Ogier’s heroics would continue into Saturday and Sunday as despite losing fourth to the recovering Østberg, he would finish the rally an incredible fifth overall as Volkswagen Motorsport continued its learning of the WRC rounds before its 2013 campaign with the Polo R WRC.
To take fifth, Ogier had to repel Chris Atkinson’s more potent Mini John Cooper Works WRC and was doing just that; his challenge becoming that bit more relaxed when ‘Atko’ punctured on the powerstage.
This battle, and Østberg’s rise from seventh to fourth, was all that Sardinia had left in terms of action. The top three ended up all playing it sensibly in order to bag incredibly important results.
The third place was Tänak’s first WRC podium, second equalled Novikov’s best WRC result (from Portugal the same year) and the win was Hirvonen’s first for Citroën and broke a spell of five consecutive second place finishes in Italy.
“I’m still a little nervous, it’s like I won a rally [for the] first time,” Hirvonen said after what would prove to be his final WRC victory.
“I proved my strongest point in a way that I can be really consistent and win rallies, but still we didn’t have a big fight all three days and I’m sure that’s something we’re going to face next year so I need to be ready for that.”
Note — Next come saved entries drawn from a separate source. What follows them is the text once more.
(* ===== verification/Log.v ===== *)
(** * The log of LevelDB (db/log_format.h, db/log_writer, db/log_reader)

    [Writer] cuts records into fragments that do not cross blocks of 32 KB and
    gives each a header with a checksum, the length and the type; [Reader] puts
    them together again and reports what it has to drop.  A file is the list of
    its bytes with the statuses of the coming calls; a [Slice] is the list of its
    bytes and the address of the first.  [LogSpec] holds the proofs. *)

From S2P Require Import Prelude Coding CRC32C.

Abbreviation zlen l := (Z.of_nat (length l)).

(** ** db/log_format.h *)

Definition kZeroType : Z := 0.
Definition kFullType : Z := 1.
Definition kFirstType : Z := 2.
Definition kMiddleType : Z := 3.
Definition kLastType : Z := 4.
Definition kMaxRecordType : Z := kLastType.

Definition kBlockSize : Z := 32768.
Definition kHeaderSize : Z := 7.

(** ** The writer *)

(** A file that is appended to.  A call that fails may have written some bytes:
    [Some n] is the failure of a call after [n] bytes. *)
Record WritableFile := mkWFile { wf_data : list Z; wf_calls : list (option nat) }.

Definition wf_status (f : WritableFile) : option nat := default None (head (wf_calls f)).

Definition Append (f : WritableFile) (data : list Z) : bool * WritableFile :=
  match wf_status f with
  | None => (true, mkWFile (wf_data f ++ data) (tail (wf_calls f)))
  | Some n => (false, mkWFile (wf_data f ++ take n data) (tail (wf_calls f)))
  end.

Definition Flush (f : WritableFile) : bool * WritableFile :=
  (bool_decide (wf_status f = None), mkWFile (wf_data f) (tail (wf_calls f))).

Record Writer := mkWriter { dest_ : WritableFile; block_offset_ : Z; type_crc_ : list Z }.

Definition set_dest (f : WritableFile) (w : Writer) : Writer := mkWriter f (block_offset_ w) (type_crc_ w).
Definition set_offset (o : Z) (w : Writer) : Writer := mkWriter (dest_ w) o (type_crc_ w).

(** [for (int i = 0; i <= kMaxRecordType; i++)], with [n] iterations left; [t] is
    the address of the local variable. *)
Fixpoint Writer_loop (n : nat) (i : Z) (t : addr) : result (list Z) :=
  match n with
  | O => Ok []
  | S n => c ← Value t [byte_of i]; l ← Writer_loop n (i + 1) t; Ok (c :: l)
  end.

Definition Writer_new (dest : WritableFile) (t : addr) : result Writer :=
  crcs ← Writer_loop (Z.to_nat (kMaxRecordType + 1)) 0 t;
  Ok (mkWriter dest 0 crcs).

(** The status is [true] for ok; [data] are the [n] bytes at [ptr]. *)
Definition EmitPhysicalRecord (t : Z) (ptr : addr) (data : list Z) (w : Writer) : result (bool * Writer) :=
  let n := zlen data in
  type_crc ← from_opt OutOfBounds (type_crc_ w !! Z.to_nat t);
  crc ← Extend type_crc ptr data;
  let buf := EncodeFixed32 (Mask crc) ++ [byte_of (Z.land n 0xff); byte_of (Z.shiftr n 8); byte_of t] in
  let '(s, f) := Append (dest_ w) buf in
  let '(s, f) := if s : bool then
                   let '(s, f) := Append f data in
                   if s : bool then Flush f else (s, f)
                 else (s, f) in
  Ok (s, set_offset (block_offset_ w + (kHeaderSize + n)) (set_dest f w)).

(** Switching to a new block; the status of the trailer is dropped. *)
Definition switch_block (w : Writer) : Writer :=
  let leftover := kBlockSize - block_offset_ w in
  if leftover <? kHeaderSize then
    let w := if 0 <? leftover
             then set_dest (Append (dest_ w) (take (Z.to_nat leftover) (replicate 6 0))).2 w else w in
    set_offset 0 w
  else w.

Definition record_type (begin end_ : bool) : Z :=
  if begin && end_ then kFullType else if begin then kFirstType else if end_ then kLastType else kMiddleType.

(** The do-while loop; [data] are the bytes left at [ptr]. *)
Fixpoint AddRecord_loop (fuel : nat) (begin : bool) (ptr : addr) (data : list Z) (w : Writer) : result (bool * Writer) :=
  match fuel with
  | O => Fault OutOfFuel
  | S fuel =>
      let w := switch_block w in
      let left := zlen data in
      let avail := u64 (kBlockSize - block_offset_ w - kHeaderSize) in
      let fragment_length := if left <? avail then left else avail in
      let type := record_type begin (left =? fragment_length) in
      '(s, w) ← EmitPhysicalRecord type ptr (take (Z.to_nat fragment_length) data) w;
      let data := drop (Z.to_nat fragment_length) data in
      if s && (0 <? zlen data) then AddRecord_loop fuel false (ptr + fragment_length) data w else Ok (s, w)
  end.

Definition AddRecord (ptr : addr) (slice : list Z) (w : Writer) : result (bool * Writer) :=
  AddRecord_loop (length slice + 2) true ptr slice w.

(** ** The reader *)

(** A file that is read from the front; [Some n] is a call that fails, after [n]
    bytes when it reads. *)
Record SequentialFile := mkSFile { sf_data : list Z; sf_calls : list (option nat) }.

Definition sf_status (f : SequentialFile) : option nat := default None (head (sf_calls f)).

(** [Read]: the status and the bytes. *)
Definition Read (n : Z) (f : SequentialFile) : bool * list Z * SequentialFile :=
  let k := match sf_status f with None => Z.to_nat n | Some k => Nat.min k (Z.to_nat n) end in
  (bool_decide (sf_status f = None), take k (sf_data f), mkSFile (drop k (sf_data f)) (tail (sf_calls f))).

Definition Skip (n : Z) (f : SequentialFile) : bool * SequentialFile :=
  match sf_status f with
  | None => (true, mkSFile (drop (Z.to_nat n) (sf_data f)) (tail (sf_calls f)))
  | Some _ => (false, mkSFile (sf_data f) (tail (sf_calls f)))
  end.

(** The reasons that are given to [Reporter::Corruption]. *)
Inductive reason :=
  | IOError
  | PartialRecord (n : Z)
  | MissingStart (n : Z)
  | ErrorInMiddle
  | UnknownType (t : Z)
  | TruncatedAtEof
  | BadLength
  | ChecksumMismatch.

Record Reader := mkReader {
  file_ : SequentialFile;
  has_reporter : bool;
  reports : list (Z * reason);
  checksum_ : bool;
  backing_store_ : addr;
  buffer_ : list Z;
  buffer_data : addr;
  eof_ : bool;
  last_record_offset_ : Z;
  end_of_buffer_offset_ : Z;
  initial_offset_ : Z }.

Definition Reader_new (file : SequentialFile) (reporter checksum : bool) (store : addr) (initial_offset : Z) : Reader :=
  mkReader file reporter [] checksum store [] NULL false 0 0 initial_offset.

Definition set_file f r := mkReader f (has_reporter r) (reports r) (checksum_ r) (backing_store_ r) (buffer_ r)
  (buffer_data r) (eof_ r) (last_record_offset_ r) (end_of_buffer_offset_ r) (initial_offset_ r).
Definition set_reports l r := mkReader (file_ r) (has_reporter r) l (checksum_ r) (backing_store_ r) (buffer_ r)
  (buffer_data r) (eof_ r) (last_record_offset_ r) (end_of_buffer_offset_ r) (initial_offset_ r).
Definition set_buffer b a r := mkReader (file_ r) (has_reporter r) (reports r) (checksum_ r) (backing_store_ r) b
  a (eof_ r) (last_record_offset_ r) (end_of_buffer_offset_ r) (initial_offset_ r).
Definition set_eof e r := mkReader (file_ r) (has_reporter r) (reports r) (checksum_ r) (backing_store_ r) (buffer_ r)
  (buffer_data r) e (last_record_offset_ r) (end_of_buffer_offset_ r) (initial_offset_ r).
Definition set_last o r := mkReader (file_ r) (has_reporter r) (reports r) (checksum_ r) (backing_store_ r) (buffer_ r)
  (buffer_data r) (eof_ r) o (end_of_buffer_offset_ r) (initial_offset_ r).
Definition set_end o r := mkReader (file_ r) (has_reporter r) (reports r) (checksum_ r) (backing_store_ r) (buffer_ r)
  (buffer_data r) (eof_ r) (last_record_offset_ r) o (initial_offset_ r).

(** [buffer_.clear()] *)
Definition clear_buffer (r : Reader) : Reader := set_buffer [] NULL r.

Definition ReportDrop (n : Z) (why : reason) (r : Reader) : Reader :=
  if has_reporter r && (initial_offset_ r <=? u64 (end_of_buffer_offset_ r - zlen (buffer_ r) - n))
  then set_reports (reports r ++ [(n, why)]) r else r.

Definition ReportCorruption (n : Z) (why : reason) (r : Reader) : Reader := ReportDrop n why r.

Definition SkipToInitialBlock (r : Reader) : bool * Reader :=
  let offset_in_block := initial_offset_ r mod kBlockSize in
  let start := initial_offset_ r - offset_in_block in
  let start := if kBlockSize - 6 <? offset_in_block then u64 (start + kBlockSize) else start in
  let r := set_end start r in
  if 0 <? start then
    let '(ok, f) := Skip start (file_ r) in
    let r := set_file f r in
    if ok : bool then (true, r) else (false, ReportDrop start IOError r)
  else (true, r).

Definition kEof : Z := kMaxRecordType + 1.
Definition kBadRecord : Z := kMaxRecordType + 2.

(** [const unsigned int type = header[6]], where [char] is signed. *)
Definition unsigned_of_char (c : Z) : Z := if c <? 128 then c else u32 (c - 256).

(** The part of the loop of [ReadPhysicalRecord] after the buffer was filled:
    the type and, when it is set, the fragment. *)
Definition parse_record (r : Reader) (fragment : list Z) : result (Z * list Z * Reader) :=
  let size := zlen (buffer_ r) in
  a ← from_opt OutOfBounds (buffer_ r !! 4%nat);
  b ← from_opt OutOfBounds (buffer_ r !! 5%nat);
  c ← from_opt OutOfBounds (buffer_ r !! 6%nat);
  let type := unsigned_of_char c in
  let length := Z.lor (Z.land a 0xff) (Z.shiftl (Z.land b 0xff) 8) in
  if size <? kHeaderSize + length then
    Ok (kBadRecord, fragment, ReportCorruption size BadLength (clear_buffer r))
  else if (type =? kZeroType) && (length =? 0) then
    Ok (kBadRecord, fragment, clear_buffer r)
  else
    valid ← (if checksum_ r then
               masked ← DecodeFixed32 (buffer_ r);
               actual_crc ← Value (buffer_data r + 6) (take (Z.to_nat (1 + length)) (drop 6 (buffer_ r)));
               Ok (actual_crc =? Unmask masked)
             else Ok true);
    if negb valid then
      Ok (kBadRecord, fragment, ReportCorruption size ChecksumMismatch (clear_buffer r))
    else
      let payload := take (Z.to_nat length) (drop (Z.to_nat kHeaderSize) (buffer_ r)) in
      let r := set_buffer (drop (Z.to_nat (kHeaderSize + length)) (buffer_ r))
                 (buffer_data r + kHeaderSize + length) r in
      if u64 (end_of_buffer_offset_ r - zlen (buffer_ r) - kHeaderSize - length) <? initial_offset_ r
      then Ok (kBadRecord, [], r) else Ok (type, payload, r).

(** The loop goes round again after each [Read]. *)
Fixpoint ReadPhysicalRecord_loop (fuel : nat) (r : Reader) (fragment : list Z) : result (Z * list Z * Reader) :=
  match fuel with
  | O => Fault OutOfFuel
  | S fuel =>
      if zlen (buffer_ r) <? kHeaderSize then
        if negb (eof_ r) then
          let '(ok, b, f) := Read kBlockSize (file_ r) in
          let r := set_end (u64 (end_of_buffer_offset_ r + zlen b)) (set_buffer b (backing_store_ r) (set_file f r)) in
          if negb ok then Ok (kEof, fragment, set_eof true (ReportDrop kBlockSize IOError (clear_buffer r)))
          else ReadPhysicalRecord_loop fuel (if zlen b <? kBlockSize then set_eof true r else r) fragment
        else if zlen (buffer_ r) =? 0 then Ok (kEof, fragment, r)
        else Ok (kEof, fragment, ReportCorruption (zlen (buffer_ r)) TruncatedAtEof (clear_buffer r))
      else parse_record r fragment
  end.

(** A second round finds a header or the end of the file. *)
Definition ReadPhysicalRecord (r : Reader) (fragment : list Z) : result (Z * list Z * Reader) :=
  ReadPhysicalRecord_loop 2 r fragment.

(** The loop of [ReadRecord]; [None] is the result [false]. *)
Fixpoint ReadRecord_loop (fuel : nat) (in_fragmented : bool) (prospective : Z) (scratch fragment : list Z) (r : Reader)
    : result (option (list Z) * Reader) :=
  match fuel with
  | O => Fault OutOfFuel
  | S fuel =>
      let offset := u64 (end_of_buffer_offset_ r - zlen (buffer_ r)) in
      '(type, fragment, r) ← ReadPhysicalRecord r fragment;
      let partial n r := if in_fragmented && (0 <? zlen scratch)
                         then ReportCorruption (zlen scratch) (PartialRecord n) r else r in
      if type =? kFullType then Ok (Some fragment, set_last offset (partial 1 r))
      else if type =? kFirstType then ReadRecord_loop fuel true offset fragment fragment (partial 2 r)
      else if type =? kMiddleType then
        if negb in_fragmented
        then ReadRecord_loop fuel in_fragmented prospective scratch fragment
               (ReportCorruption (zlen fragment) (MissingStart 1) r)
        else ReadRecord_loop fuel in_fragmented prospective (scratch ++ fragment) fragment r
      else if type =? kLastType then
        if negb in_fragmented
        then ReadRecord_loop fuel in_fragmented prospective scratch fragment
               (ReportCorruption (zlen fragment) (MissingStart 2) r)
        else Ok (Some (scratch ++ fragment), set_last prospective r)
      else if type =? kEof then
        Ok (None, if in_fragmented then ReportCorruption (zlen scratch) (PartialRecord 3) r else r)
      else if type =? kBadRecord then
        if in_fragmented
        then ReadRecord_loop fuel false prospective [] fragment (ReportCorruption (zlen scratch) ErrorInMiddle r)
        else ReadRecord_loop fuel in_fragmented prospective scratch fragment r
      else
        ReadRecord_loop fuel false prospective [] fragment
          (ReportCorruption (zlen fragment + (if in_fragmented then zlen scratch else 0)) (UnknownType type) r)
  end.

(** Every record that is not the last takes bytes from the buffer or the file. *)
Definition unread (r : Reader) : nat := (length (buffer_ r) + length (sf_data (file_ r)))%nat.

Definition ReadRecord (r : Reader) : result (option (list Z) * Reader) :=
  let start := if last_record_offset_ r <? initial_offset_ r then SkipToInitialBlock r else (true, r) in
  if start.1 then ReadRecord_loop (S (unread start.2)) false 0 [] [] start.2 else Ok (None, start.2).

Definition LastRecordOffset (r : Reader) : Z := last_record_offset_ r.

(** A client that reads until [ReadRecord] returns [false]. *)
Fixpoint read_all (fuel : nat) (r : Reader) : result (list (list Z) * Reader) :=
  match fuel with
  | O => Fault OutOfFuel
  | S fuel =>
      '(o, r) ← ReadRecord r;
      match o with
      | Some x => '(l, r) ← read_all fuel r; Ok (x :: l, r)
      | None => Ok ([], r)
      end
  end.

(** A client that adds records from the given addresses, as long as the writer
    reports success. *)
Fixpoint add_all (l : list (addr * list Z)) (w : Writer) : result (bool * Writer) :=
  match l with
  | [] => Ok (true, w)
  | (ptr, x) :: l => '(s, w) ← AddRecord ptr x w; if s : bool then add_all l w else Ok (false, w)
  end.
While indeed it transpired that nobody was ready for Ogier and VW in 2013, Rally Italy 2012 can at least provide some potential insight as to how this year’s quintet can expect to fare in the Mediterranean.
While Elfyn Evans – who made his World Rally Car debut on the same rally the following year – and Kalle Rovanperä have never driven the Sardinian roads in October, the reality is it’ll be new to everybody.
And if the 2012 event is anything to go by, it could be chaotic. Don’t make the mistake of thinking Evans’ 18-point championship lead is safe. It absolutely isn’t.